The following latitude and longitude formats are supported by the `output_format` parameter:

* Decimal degrees (dd): 41.5
* Decimal degrees hemisphere (ddh): "41.5° N"
* Degrees minutes (dm): "41° 30′ N"
* Degrees minutes seconds (dms): "41° 30′ 0″ N"

You can split a column of geographic coordinates into one column for latitude and another for longitude by setting the parameter ``split`` to True.

Invalid parsing is handled with the `errors` parameter:

* "coerce" (default): invalid parsing will be set to NaN
* "ignore": invalid parsing will return the input
* "raise": invalid parsing will raise an exception

After cleaning, a **report** is printed that provides the following information:

* How many values were cleaned (the value must have been transformed).
* How many values could not be parsed.
* A summary of the cleaned data: how many values are in the correct format, and how many values are NaN.
  
The following sections demonstrate the functionality of `clean_lat_long()` and `validate_lat_long()`. 

### An example dataset with geographic coordinates

In [None]:
import pandas as pd
import numpy as np
df = pd.DataFrame({
    "lat_long":
    [(41.5, -81.0), "41.5;-81.0", "41.5,-81.0", "41.5 -81.0",
     "41.5° N, 81.0° W", "41.5 S;81.0 E", "-41.5 S;81.0 E",
     "23 26m 22s N 23 27m 30s E", "23 26' 22\" N 23 27' 30\" E",
     "UT: N 39°20' 0'' / W 74°35' 0''", "hello", np.nan, "NULL"]
})
df

## 1. Default `clean_lat_long()`

By default, the `output_format` parameter is set to "dd" (decimal degrees) and the `errors` parameter is set to "coerce" (set to NaN when parsing is invalid).

In [None]:
from dataprep.clean import clean_lat_long
clean_lat_long(df, "lat_long")

Note (41.5, -81.0) is considered not cleaned in the report since it's resulting format is the same as the input.

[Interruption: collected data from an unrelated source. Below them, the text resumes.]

Lemma chat_transcribed sid t s :
  copyfileobj env = None ->
  transcribe env (temp_path env) = inr t ->
  chat_with_history cfg env sid s
  = (if transcript_rejected t
     then raise (HTTPException 400 ("Transcription error: " +:+ transcript_problem t))
     else route cfg env sid
            (PyStr.strip (default EmptyString (transcript_text t))))
      (after_transcription env s).
Proof.
  intros Hcopy Htr. unfold chat_with_history, mbind at 1, M_bind at 1.
  rewrite (save_upload_ok _ Hcopy).
  unfold mbind, M_bind.
  rewrite (transcribe_upload_returns _ t) by (done || set_solver).
  simpl. unfold after_transcription. by rewrite <- app_assoc.
Qed.

Lemma conversation_flow_answered sid user_text s resp llm_data :
  let store := add_message_to_history (chat_history_store s) sid "user" user_text in
  gemini_post env (gemini_contents store sid) = inr resp ->
  status_code resp = 200%Z ->
  json_body resp = inr llm_data ->
  conversation_flow env sid user_text s
  = reply_and_synthesize env sid user_text llm_data
      (mkState store (uploads s)
               (trace s ++ [EvGemini (gemini_contents store sid)])).
Proof.
  intros store Hpost Hstatus Hjson.
  unfold conversation_flow, call_gemini, try_except, mbind, M_bind,
    append_history, log_event, lift, raise.
  simpl. fold store. rewrite Hpost. simpl. rewrite Hstatus. simpl.
  by rewrite Hjson.
Qed.

Lemma dispatch_murf_run l s :
  dispatch_murf l s
  = (inr tt, mkState (chat_history_store s) (uploads s)
                     (trace s ++ map EvMurf l)).
Proof.
  revert s. induction l as [|c l IH]; intros s.
  - simpl. rewrite app_nil_r. by destruct s.
  - simpl. unfold mbind, M_bind, log_event. rewrite IH. simpl.
    by rewrite <- app_assoc.
Qed.

Lemma collect_fails {A} (outcomes : list (Res A)) (e : exn) :
  inl e ∈ outcomes -> exists e', collect outcomes = inl e'.
Proof.
  induction outcomes as [|[e0|a] outcomes IH]; intros Hin.
  - by apply elem_of_nil in Hin.
  - by exists e0.
  - apply elem_of_cons in Hin as [Heq|Hin]; [discriminate|].
    destruct (IH Hin) as [e' He']. exists e'. simpl. by rewrite He'.
Qed.



Lemma synthesize_fails l chunk e s :
  chunk ∈ l ->
  generate_murf_audio env chunk = inl e ->
  exists detail,
    synthesize env l s
    = (inl (HTTPException 500 detail),
       mkState (chat_history_store s) (uploads s) (trace s ++ map EvMurf l)).
Proof.
  intros Hin Hfail. unfold synthesize, try_except, mbind, M_bind, lift, raise.
  rewrite dispatch_murf_run. unfold gather.
  destruct (collect_fails (map (generate_murf_audio env) l) e) as [e' He'].
  { rewrite <- Hfail. by apply list_elem_of_fmap_2. }
  rewrite He'. by eexists.
Qed.

End Stages.

(* ===================================================================== *)
(** ** Routing *)
(* ===================================================================== *)

Section Routing.

Import PyStr PyStrFacts.

Variable cfg : Config.
Variable env : Env.

Lemma route_search sid p r :
  lower p = "search:" ->
  route cfg env sid (p +:+ r) = search_branch env sid (p +:+ r) (strip r).
Proof.
  intros Hp. unfold route.
  by rewrite (lower_prefix_startswith p r _ Hp), (lower_prefix_drop p r _ Hp).
Qed.

Lemma route_news sid p r :
  lower p = "news:" ->
  route cfg env sid (p +:+ r) = news_branch cfg env sid (p +:+ r) (strip r).
Proof.
  intros Hp. unfold route.
  rewrite (lower_prefix_startswith p r _ Hp), (lower_prefix_drop p r _ Hp).
  by rewrite lower_app, Hp.
Qed.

Also, "-41.5 S;81.0 E" is invalid because if a coordinate has a hemisphere it cannot contain a negative decimal value.

## 2. Output formats

This section demonstrates the supported latitudinal and longitudinal formats.

### decimal degrees hemisphere (ddh)

In [None]:
clean_lat_long(df, "lat_long", output_format="ddh")

### degrees minutes (dm)

In [None]:
clean_lat_long(df, "lat_long", output_format="dm")

### degrees minutes seconds (dms)

In [None]:
clean_lat_long(df, "lat_long", output_format="dms")

## 3. `split` parameter

The split parameter adds individual columns containing the cleaned latitude and longitude values to the given DataFrame.

In [None]:
clean_lat_long(df, "lat_long", split=True)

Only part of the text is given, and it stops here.